Sighing, I rolled over onto my stomach, propping my head up on my right hand. The sky had darkened even more. Across the street a few lights flickered on in Neutron's house. Mine were already on since I had been working at my desk. Silhouette belonging to Mr. and Mrs. Neutron appeared in the living room window before settling down in a dark mass which must have been their couch. I frowned slightly. Nerd-tron must have been out in the lab or at a friend's because his form was absent from the windows.

I closed my eyes, bringing the image of his bright eyes to the front of my mind. Gorgeous, curious, always a glint of smugness. My favorite feature.

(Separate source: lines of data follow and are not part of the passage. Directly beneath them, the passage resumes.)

(** The state of a loop started at identifier [id0] and time [t0] after [n] whole
    sessions; the identifier is [int64], hence the bound. *)
Definition loop_wf (chainId : string) (id0 t0 bound : Z) (s : LoopState) : Prop :=
  ∃ n, 0 ≤ n ∧
    (id0 + n ≤ bound →
     ls_sessionId s = GetConcreteSigningSessionIdentifier chainId (id0 + n)) ∧
    ls_nextSessionStartTime s =
      t0 + (match ls_phase s with Waiting => n | Running => n + 1 end) * BoundarySigningSession.

(** ** Lemmas on identifiers *)

Lemma split_concrete chainId id :
  str_elem underscore chainId = false →
  split_on underscore (GetConcreteSigningSessionIdentifier chainId id)
  = [SignSessionPrefix; chainId; print_Z id].
Proof.
  intros Hc. unfold GetConcreteSigningSessionIdentifier.
  rewrite split_on_app by reflexivity. rewrite split_on_app by done.
  rewrite split_on_none; [done|]. apply print_Z_no. set_solver.
Qed.

Lemma increment_concrete chainId id :
  str_elem underscore chainId = false → in_int64 id →
  IncrementSessionIdentifier (GetConcreteSigningSessionIdentifier chainId id)
  = GetConcreteSigningSessionIdentifier chainId (int64 (id + 1)).
Proof.
  intros Hc Hid. unfold IncrementSessionIdentifier.
  rewrite split_concrete by done. by rewrite ParseInt_print.
Qed.

Lemma session_id_concrete chainId id :
  str_elem underscore chainId = false → in_int64 id →
  GetSessionId (GetConcreteSigningSessionIdentifier chainId id) = Ok id.
Proof.
  intros Hc Hid. unfold GetSessionId. rewrite split_concrete by done.
  simpl. by rewrite ParseInt_print.
Qed.

Lemma increment_next chainId id :
  str_elem underscore chainId = false → in_int64 id → id < max_int64 →
  IncrementSessionIdentifier (GetConcreteSigningSessionIdentifier chainId id)
    = GetConcreteSigningSessionIdentifier chainId (id + 1).
Proof.
  intros Hc Hid Hmax. unfold in_int64 in Hid. rewrite increment_concrete by done.
  by rewrite int64_id by (unfold in_int64; lia).
Qed.

Lemma str_elem_split_length c s :
  str_elem c s = true → (2 ≤ length (split_on c s))%nat.
Proof.
  induction s as [|a s IH]; [done|]. cbn [str_elem split_on].
  pose proof (split_on_nonempty c s).
  destruct (a =? c)%char; simpl.
  - intros _. destruct (split_on c s); simpl; [done|lia].
  - intros Hs. specialize (IH Hs). destruct (split_on c s); simpl in *; lia.
Qed.

Lemma split_on_app_length c s t :
  length (split_on c (s +:+ String c t)%string)
  = (length (split_on c s) + length (split_on c t))%nat.
Proof.
  induction s as [|a s IH]; cbn [split_on String.app].
  - simpl. rewrite Ascii.eqb_refl. done.
  - simpl (split_on c (String a s +:+ String c t)). 
    destruct (a =? c)%char eqn:E; simpl; [by rewrite IH|].
    pose proof (split_on_nonempty c s).
    pose proof (split_on_nonempty c (s +:+ String c t)).
    destruct (split_on c s), (split_on c (s +:+ String c t)%string); simpl in *; done || lia.
Qed.

(** ** Theorems *)

(** Successive identifiers of one chain: the loop numbers its sessions
    consecutively.  A chain id that contains the separator breaks the numbering
    (next theorem), hence the hypothesis. *)
Theorem IncrementSessionIdentifier_next chainId id :
  str_elem underscore chainId = false → in_int64 id → id < max_int64 →
  IncrementSessionIdentifier (GetConcreteSigningSessionIdentifier chainId id)
    = GetConcreteSigningSessionIdentifier chainId (id + 1) ∧
  GetSessionId (GetConcreteSigningSessionIdentifier chainId (id + 1)) = Ok (id + 1).
Proof.
  intros Hc Hid Hmax. split; [by apply increment_next|].
  apply session_id_concrete; [done|unfold in_int64 in *; lia].
Qed.

Lemma IncrementSessionIdentifier_next_witness :
  str_elem underscore "35443" = false ∧
  IncrementSessionIdentifier "SIGN_35443_122" = "SIGN_35443_123".
Proof.
  split; [reflexivity|].
  apply (IncrementSessionIdentifier_next "35443" 122); [reflexivity| |];
    unfold in_int64, min_int64, max_int64; lia.
Defined.

(** With the separator in the chain id the identifier is never incremented: all
    sessions of that chain share one identifier, one leader and one random
    stream. *)
Theorem IncrementSessionIdentifier_stuck chainId id :
  str_elem underscore chainId = true →
  IncrementSessionIdentifier (GetConcreteSigningSessionIdentifier chainId id)
  = GetConcreteSigningSessionIdentifier chainId id.
Proof.
  intros Hc. unfold IncrementSessionIdentifier.
  set (s := GetConcreteSigningSessionIdentifier chainId id).
  assert (4 ≤ length (split_on underscore s))%nat as Hl.
  { subst s. unfold GetConcreteSigningSessionIdentifier.
    rewrite split_on_app by reflexivity. simpl length. rewrite split_on_app_length.
    apply str_elem_split_length in Hc.
    pose proof (split_on_nonempty underscore (print_Z id)).
    destruct (split_on underscore (print_Z id)); simpl in *; [done|lia]. }
  destruct (split_on underscore s) as [|? [|? [|? [|? ?]]]]; simpl in Hl; try lia; done.
Qed.

Lemma IncrementSessionIdentifier_stuck_witness :
  IncrementSessionIdentifier "SIGN_bridge_1_7" = "SIGN_bridge_1_7".
Proof. apply (IncrementSessionIdentifier_stuck "bridge_1" 7). reflexivity. Defined.

Section leader_theorems.
Context `{Bech32, TssSort, RandSource, !TssSortSpec}.

(** The parties of a node were built by [NewParty]. *)
Definition parties_wf (parties : list Party) : Prop :=
  Forall (λ p, PartyIdentifier (CoreAddress p) = Ok (identifier p)) parties.

Lemma ids_of_group parties self ids :
  parties_wf parties → SortAllParties parties self = Ok ids →
  ∃ ids', ids ≡ₚ ids' ∧
          Forall2 (λ a id, PartyIdentifier a = Ok id) ((CoreAddress <$> parties) ++ [self]) ids'.
Proof.
  intros Hwf Hs. unfold SortAllParties in Hs. inv_ok.
  eexists. split; [apply SortPartyIDs_perm|].
  apply Forall2_app; [|by repeat constructor].
  clear -Hwf. induction Hwf; simpl; by constructor.
Qed.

Though he had grown, his shoulders broadened, and his voice deepened, his eyes would always be my favorite feature. They were the one thing that hadn't changed.

So much else had.

Everyone around them had always taken their relationship at face value. When they were in elementary school they had always fought, therefore they hated each other. When they were in middle school they had always fought, therefore they have crushes on each other and puberty is screwing with their minds. Now, in high school, they always fight, therefore they both must be either sexually frustrated or the sex is angry and amazing.

Why all the simplification? I liked to believe that we were both much more complex people than what everyone boiled us down to be. Even our friends seem to view our relationship at face value, but then, as teenagers, what else would we be doing? I know my parents, awkwardly, cornered me at dinner the other week about my "boyfriend." (I prefer "guy who is a friend.") My dad looked like he wanted to bolt from the house throughout the whole thing.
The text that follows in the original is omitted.